People outside of Woodward & Lothrop Department Store, F Street NW, Washington, DC, 1968. Washington Star photograph.
In the old days, cities typically had upwards of a half dozen "local" department store chains. (Actually, "back in the day," a number of local department store companies affiliated on a national basis, through either Allied Stores or Federated Stores, in addition to various other companies in the industry.)
Over the past couple decades, four of those companies have been "rolled up" in various transactions into what is now Macy's, which is roughly coast-to-coast (805 stores), after Macy's went through a period of co-branding with the stores that weren't originally Macy's stores, and then just rebadging all the stores as Macy's.
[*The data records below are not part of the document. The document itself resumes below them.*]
(* ===== verification/PfcpSessionReq.v ===== *)
(** * Session requests (src/cp/pfcp/common/pfcp_cp_session.c)

    The requests for the establishment, modification and deletion of a session, filled
    from the rules of its bearers.  A structure of an array of the request is filled as
    the array member [i]; an index outside the array has no result. *)

From stdpp Require Import gmap.
From S2P Require Import Prelude EncDecBits Text Teid Upf PfcpIes PfcpMsgs PfcpSetIe PfcpSession.

Open Scope Z_scope.

(** ** Members of the elements *)

Definition with_rule_id (v : Z) (x : pfcp_pdr_id_ie_t) : pfcp_pdr_id_ie_t := mk_pdr_id x.(pdr_id_header) v.
Definition with_prcdnc (v : Z) (x : pfcp_precedence_ie_t) : pfcp_precedence_ie_t := mk_precedence x.(precedence_header) v.
Definition with_far_id (v : Z) (x : pfcp_far_id_ie_t) : pfcp_far_id_ie_t := mk_far_id x.(far_id_header) v.
Definition with_qer_id (v : Z) (x : pfcp_qer_id_ie_t) : pfcp_qer_id_ie_t := mk_qer_id x.(qer_id_header) v.
Definition with_urr_id (v : Z) (x : pfcp_urr_id_ie_t) : pfcp_urr_id_ie_t := mk_urr_id x.(urr_id_header) v.
Definition with_src_intfc (v : Z) (x : pfcp_src_intfc_ie_t) : pfcp_src_intfc_ie_t :=
  mk_src_intfc x.(src_intfc_header) x.(src_intfc_spare) (uwrap 4 v).
Definition with_dst_intfc (v : Z) (x : pfcp_dst_intfc_ie_t) : pfcp_dst_intfc_ie_t :=
  mk_dst_intfc x.(dst_intfc_header) x.(dst_intfc_spare) (uwrap 4 v).
Definition with_tunnel (teid ipv4 : Z) (x : pfcp_fteid_ie_t) : pfcp_fteid_ie_t :=
  mk_fteid x.(fteid_header) x.(fteid_spare) x.(fteid_chid) x.(fteid_ch) x.(fteid_v6) x.(fteid_v4) teid ipv4
    x.(fteid_ipv6_address) x.(fteid_choose_id).
Definition with_teid (teid : Z) (x : pfcp_fteid_ie_t) : pfcp_fteid_ie_t := with_tunnel teid x.(fteid_ipv4_address) x.
Definition with_fteid_len (len : Z) (x : pfcp_fteid_ie_t) : pfcp_fteid_ie_t :=
  mk_fteid (with_ie_len len x.(fteid_header)) x.(fteid_spare) x.(fteid_chid) x.(fteid_ch) x.(fteid_v6) x.(fteid_v4)
    x.(fteid_teid) x.(fteid_ipv4_address) x.(fteid_ipv6_address) x.(fteid_choose_id).
Definition with_ue_addr (ipv4 : Z) (x : pfcp_ue_ip_address_ie_t) : pfcp_ue_ip_address_ie_t :=
  mk_ue_ip_address x.(ue_ip_address_header) x.(ue_ip_address_ue_ip_addr_spare) x.(ue_ip_address_chv4)
    x.(ue_ip_address_ipv6d) x.(ue_ip_address_sd) x.(ue_ip_address_v4) x.(ue_ip_address_v6) ipv4
    x.(ue_ip_address_ipv6_address) x.(ue_ip_address_ipv6_pfx_dlgtn_bits).
Definition with_ue_ip_len (len : Z) (x : pfcp_ue_ip_address_ie_t) : pfcp_ue_ip_address_ie_t :=
  mk_ue_ip_address (with_ie_len len x.(ue_ip_address_header)) x.(ue_ip_address_ue_ip_addr_spare) x.(ue_ip_address_chv4)
    x.(ue_ip_address_ipv6d) x.(ue_ip_address_sd) x.(ue_ip_address_v4) x.(ue_ip_address_v6)
    x.(ue_ip_address_ipv4_address) x.(ue_ip_address_ipv6_address) x.(ue_ip_address_ipv6_pfx_dlgtn_bits).
Definition with_hdr_creation (teid ipv4 : Z) (x : pfcp_outer_hdr_creation_ie_t) : pfcp_outer_hdr_creation_ie_t :=
  mk_outer_hdr_creation x.(outer_hdr_creation_header) x.(outer_hdr_creation_desc) teid ipv4
    x.(outer_hdr_creation_ipv6_address) x.(outer_hdr_creation_port_number) x.(outer_hdr_creation_ctag)
    x.(outer_hdr_creation_stag).
Definition with_action (forw drop : Z) (x : pfcp_apply_action_ie_t) : pfcp_apply_action_ie_t :=
  mk_apply_action x.(apply_action_header) x.(apply_action_apply_act_spare) x.(apply_action_apply_act_spare2)
    x.(apply_action_apply_act_spare3) x.(apply_action_dupl) x.(apply_action_nocp) x.(apply_action_buff) forw drop.
Definition with_gates (ul dl : Z) (x : pfcp_gate_status_ie_t) : pfcp_gate_status_ie_t :=
  mk_gate_status x.(gate_status_header) x.(gate_status_spare) ul dl.

(** ** Packet detection information *)

(** [strncpy] of the 32 bytes, which end at the first zero. *)
Fixpoint strncpy (n : nat) (src : list Z) : list Z :=
  match n, src with
  | O, _ => []
  | S n', c :: src' => if c =? 0 then repeat 0 n else c :: strncpy n' src'
  | S _, [] => repeat 0 n
  end.

(** The element of the tunnel, or those of the subscriber's address and the network
    instance, are taken out; the size by which the groups shrink. *)
Definition pdi_without_fteid (x : pfcp_pdi_ie_t) : pfcp_pdi_ie_t * Z :=
  let size := x.(pdi_local_fteid).(fteid_header).(ie_len) + sizeof_ie_header in
  (set_pdi_header (with_ie_len (x.(pdi_header).(ie_len) - size) x.(pdi_header))
     (set_pdi_local_fteid (with_fteid_len 0 x.(pdi_local_fteid)) x), size).
Definition pdi_without_address (x : pfcp_pdi_ie_t) : pfcp_pdi_ie_t * Z :=
  let size := x.(pdi_ue_ip_address).(ue_ip_address_header).(ie_len) + sizeof_ie_header
              + x.(pdi_ntwk_inst).(ntwk_inst_header).(ie_len) + sizeof_ie_header in
  (set_pdi_header (with_ie_len (x.(pdi_header).(ie_len) - size) x.(pdi_header))
     (set_pdi_ntwk_inst (mk_ntwk_inst (with_ie_len 0 x.(pdi_ntwk_inst).(ntwk_inst_header))
                           x.(pdi_ntwk_inst).(ntwk_inst_ntwk_inst))
       (set_pdi_ue_ip_address (with_ue_ip_len 0 x.(pdi_ue_ip_address)) x)), size).
Definition pdi_with_address (ipv4 : Z) (inst : list Z) (x : pfcp_pdi_ie_t) : pfcp_pdi_ie_t :=
  set_pdi_ntwk_inst (mk_ntwk_inst x.(pdi_ntwk_inst).(ntwk_inst_header) (strncpy 32 inst))
    (set_pdi_ue_ip_address (with_ue_addr ipv4 x.(pdi_ue_ip_address)) x).

(** ** Packet filters *)

Definition TFT_DIRECTION_DOWNLINK_ONLY : Z := 1.
Definition TFT_DIRECTION_UPLINK_ONLY : Z := 2.
Definition TFT_DIRECTION_BIDIRECTIONAL : Z := 3.
Definition FLAG_LEN : Z := 2.

(** [strcpy] of the description into the element, whose array has 255 bytes. *)
Definition sdf_pkt_filter_to_string (flow : flow_desc_t) (sdf_str : list Z) : option (list Z) :=
  t ← c_str flow.(sdf_flow_description);
  if (length t + 1 <=? length sdf_str)%nat then Some (t ++ [0] ++ drop (length t + 1) sdf_str) else None.

(** The filter as element [i] of the PDI, and the size by which the groups grow. *)
Definition sdf_filter_into (flow : flow_desc_t) (i : nat) (x : pfcp_pdi_ie_t) : option (pfcp_pdi_ie_t * Z) :=
  f ← x.(pdi_sdf_filter) !! i;
  desc ← sdf_pkt_filter_to_string flow f.(sdf_filter_flow_desc);
  t ← c_str desc;
  let n := u16 (Z.of_nat (length t)) in
  let len := FLAG_LEN + 2 + n in
  let f := mk_sdf_filter (pfcp_set_ie_header PFCP_IE_SDF_FILTER len) f.(sdf_filter_sdf_fltr_spare) f.(sdf_filter_bid)
             f.(sdf_filter_fl) f.(sdf_filter_spi) f.(sdf_filter_ttc) 1 f.(sdf_filter_sdf_fltr_spare2) n desc
             f.(sdf_filter_tos_traffic_cls) f.(sdf_filter_secur_parm_idx) f.(sdf_filter_flow_label) f.(sdf_filter_id) in
  let grow := len + sizeof_ie_header in
  Some (set_pdi_header (with_ie_len (x.(pdi_header).(ie_len) + grow) x.(pdi_header))
          (set_pdi_sdf_filter (<[i := f]> x.(pdi_sdf_filter)) x), grow).

(** The direction for which a flow is a filter of a PDR of the side [iface]: an uplink
    flow on the access side, a downlink flow on the core side. *)
Definition filter_wanted (iface : Z) (flow : flow_desc_t) : bool :=
  ((iface =? SOURCE_INTERFACE_VALUE_ACCESS) &&
   ((direction flow =? TFT_DIRECTION_UPLINK_ONLY) || (direction flow =? TFT_DIRECTION_BIDIRECTIONAL))) ||
  ((iface =? SOURCE_INTERFACE_VALUE_CORE) &&
   ((direction flow =? TFT_DIRECTION_DOWNLINK_ONLY) || (direction flow =? TFT_DIRECTION_BIDIRECTIONAL))).

(** The loop over the flow descriptions, [itr] to [itr + n]; [sdf_flow_description] is
    an array and never NULL.  The count of the filters and the size are summed. *)
Fixpoint sdf_filters (n : nat) (itr : nat) (flows : list flow_desc_t) (count : nat) (x : pfcp_pdi_ie_t)
    : option (pfcp_pdi_ie_t * nat * Z) :=
  match n with
  | O => Some (x, count, 0)
  | S n' =>
      flow ← flows !! itr;
      if filter_wanted x.(pdi_src_intfc).(src_intfc_interface_value) flow then
        '(x, g) ← sdf_filter_into flow count x;
        '(x, count, g') ← sdf_filters n' (S itr) flows (S count) x;
        Some (x, count, g + g')
      else sdf_filters n' (S itr) flows count x
  end.

(** [header.len += g] of the rule for every filter. *)
Definition grow_header (g : Z) (h : pfcp_ie_header_t) : pfcp_ie_header_t := with_ie_len (h.(ie_len) + g) h.

Definition fill_sdf_rules (rule : dynamic_rule_t) (x : pfcp_create_pdr_ie_t) : option pfcp_create_pdr_ie_t :=
  '(pdi, count, g) ← sdf_filters (Z.to_nat rule.(num_flw_desc)) 0 rule.(flow_desc) 0 x.(create_pdr_pdi);
  Some (set_create_pdr_header (grow_header g x.(create_pdr_header))
          (set_create_pdr_pdi (set_pdi_sdf_filter_count (u8 (Z.of_nat count)) pdi) x)).

(** ** One PDR of the establishment request *)

(** The element of the PDR: [creating_pdr], then the members from the context. *)
Definition est_create_pdr (cfg : session_config) (d : pdn_connection_t) (ty : cp_type_t) (pdr : pdr_t)
    (rule : dynamic_rule_t) (x : pfcp_create_pdr_ie_t) : option (cp_type_t * pfcp_create_pdr_ie_t) :=
  let x := set_create_pdr_urr_id_count (if cfg.(urr_enable) then 1 else 0) x in
  let x := set_create_pdr_qer_id_count (Z.of_nat (length pdr.(pdr_qers))) x in
  let ue_ip_flags := if nz (Z.land d.(pdn_flags) PDN_ADDR_ALLOC_CONTROL) then PDN_ADDR_ALLOC_CONTROL
                     else PDN_ADDR_ALLOC_UPF in
  '(ty, x, _) ← creating_pdr ty x pdr.(src_intfc) ue_ip_flags;
  let x := set_create_pdr_pdr_id (with_rule_id pdr.(rule_id) x.(create_pdr_pdr_id)) x in
  let x := set_create_pdr_precedence (with_prcdnc pdr.(prcdnc_val) x.(create_pdr_precedence)) x in
  let '(pdi, size) :=
    if is_pgw ty && (pdr.(src_intfc) =? SOURCE_INTERFACE_VALUE_CORE) then pdi_without_fteid x.(create_pdr_pdi)
    else (set_pdi_local_fteid (with_tunnel pdr.(local_teid) pdr.(local_ipv4) x.(create_pdr_pdi).(pdi_local_fteid))
            x.(create_pdr_pdi), 0) in
  let x := set_create_pdr_header (grow_header (- size) x.(create_pdr_header)) (set_create_pdr_pdi pdi x) in
  let '(pdi, size) :=
    if pdr.(src_intfc) =? SOURCE_INTERFACE_VALUE_ACCESS then pdi_without_address x.(create_pdr_pdi)
    else (pdi_with_address pdr.(ue_addr) pdr.(ntwk_inst) x.(create_pdr_pdi), 0) in
  let x := set_create_pdr_header (grow_header (- size) x.(create_pdr_header)) (set_create_pdr_pdi pdi x) in
  let x := set_create_pdr_pdi (set_pdi_src_intfc (with_src_intfc pdr.(src_intfc) x.(create_pdr_pdi).(pdi_src_intfc))
                                 x.(create_pdr_pdi)) x in
  let x := set_create_pdr_far_id (with_far_id pdr.(far_id_value) x.(create_pdr_far_id)) x in
  x ← fill_sdf_rules rule x;
  Some (ty, x).

(** [arr[i].member = l[i]] for the elements of [l]. *)
Fixpoint assign_first {A} (set : Z -> A -> A) (l : list Z) (arr : list A) : option (list A) :=
  match l, arr with
  | [], _ => Some arr
  | v :: l', x :: arr' => t ← assign_first set l' arr'; Some (set v x :: t)
  | _ :: _, [] => None
  end.

(** The identifiers of the QERs and URRs in the PDR. *)
Definition est_pdr_ids (cfg : session_config) (ty : cp_type_t) (pdr : pdr_t) (x : pfcp_create_pdr_ie_t)
    : option pfcp_create_pdr_ie_t :=
  if is_pgw ty then
    qers ← assign_first with_qer_id pdr.(pdr_qers) x.(create_pdr_qer_id);
    let x := set_create_pdr_qer_id qers (set_create_pdr_qer_id_count (Z.of_nat (length pdr.(pdr_qers))) x) in
    if cfg.(urr_enable) then
      urrs ← assign_first with_urr_id pdr.(pdr_urrs) x.(create_pdr_urr_id);
      Some (set_create_pdr_urr_id urrs (set_create_pdr_urr_id_count (Z.of_nat (length pdr.(pdr_urrs))) x))
    else Some x
  else Some x.

(** The element of the FAR. *)
Definition UPD_PARAM_HEADER_SIZE : Z := 4.
Definition est_create_far (ty : cp_type_t) (pdr : pdr_t) (x : pfcp_create_far_ie_t) : pfcp_create_far_ie_t :=
  let x := creating_far x in
  let x := set_create_far_far_id (with_far_id pdr.(far_id_value) x.(create_far_far_id)) x in
  if is_pgw ty then
    if pdr.(src_intfc) =? SOURCE_INTERFACE_VALUE_ACCESS then
      let x := set_create_far_apply_action
                 (with_action PRESENT x.(create_far_apply_action).(apply_action_drop) x.(create_far_apply_action)) x in
      let parms := set_frwdng_parms_header (pfcp_set_ie_header PFCP_IE_FRWDNG_PARMS sizeof_octet_ie)
                     (set_frwdng_parms_dst_intfc (with_dst_intfc pdr.(dst_intfc) set_destination_interface.1)
                        x.(create_far_frwdng_parms)) in
      set_create_far_header (grow_header (sizeof_octet_ie + UPD_PARAM_HEADER_SIZE) x.(create_far_header))
        (set_create_far_frwdng_parms parms x)
    else
      let x := set_create_far_apply_action
                 (with_action x.(create_far_apply_action).(apply_action_forw) PRESENT x.(create_far_apply_action)) x in
      let '(parms, len) := set_forwarding_param x.(create_far_frwdng_parms) in
      let parms := set_frwdng_parms_outer_hdr_creation
                     (with_hdr_creation pdr.(hdr_teid) pdr.(hdr_ipv4) parms.(frwdng_parms_outer_hdr_creation)) parms in
      let parms := set_frwdng_parms_dst_intfc (with_dst_intfc pdr.(dst_intfc) parms.(frwdng_parms_dst_intfc)) parms in
      set_create_far_header (grow_header (len + UPD_PARAM_HEADER_SIZE) x.(create_far_header))
        (set_create_far_frwdng_parms parms x)
  else x.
In some regions of the country, Dillards (308 stores) is also active, with about half the number of stores. There are a limited number of upscale chains active in a number of markets but with only a handful of stores (Saks Fifth Avenue, Bloomingdales, Lord & Taylor, Neiman-Marcus), plus Nordstroms (116 stores), which is also a "national" chain.
Of course, Sears (926 full line stores) and JCPenney (1,126 stores) are still active, although Sears has been on a downward trajectory for 30 years. Neither company is active in opening new stores in center cities, although JCPenney has opened a store in Manhattan, and has stores in the other boroughs.
And in a number of markets, particularly in the midwest, there are still active regional department store chains, such as Bon-Ton, with various banners (65 stores) and Van Maur (25 stores), Belk in the Southwest (305 stores), and Bealls in Florida (about 75 stores).
What this means is that if you want to fill up large retail spaces in center cities you have limited choices, especially if Macy's is already there, and Dillards isn't active in your market. Nordstroms is very picky about adding new locations, as is Macy's about locations for Bloomingdales (41 stores), and Barney's New York (15 stores).
That's why there is attention on Target (which was originally a discount division of a department store chain, but grew to take over the company, and the department stores were spun off) and even Walmart, to help fill up large spaces.
Boston is looking to Target to fill the Downtown Crossing space that was once home to Filene's Basement (Filene's Basement started as the "discount store" operation of the Filene's Dept. Store company--most local department stores had such operations--but it became successful in its own right, and split off when Filene's was acquired as part of a larger transaction by Robert Campeau). See "TARGET MIGHT FULFILL VORNADO’S DOWNTOWN CROSSING DREAMS
" from Retail Traffic Magazine
and "Target eyes Downtown Crossing: Retailer wants flagship store in former Filene’s building
" from the Boston Herald
. Target is already planning to open a store in Chicago, in space in the old Carson, Pirie & Scott Department Store, and using the same smaller "CityTarget" format of about 125,000 square feet, in Seattle, San Francisco, and Los Angeles as well. See "Target Goes Urban with Smaller Format
" from Home Furnishings News
And Target, which has opened a very successful store in DC as part of the DC/USA center in Columbia Heights (see "A Rapid Renaissance in Columbia Heights
," from the Washington Post
) is considering a store in the Georgetown Park Mall in the Georgetown section of DC, although the property owner would much prefer Nordstroms, which has looked at the space before.
One thing that it took me a long time to accept is that department stores expect financial incentives to open stores.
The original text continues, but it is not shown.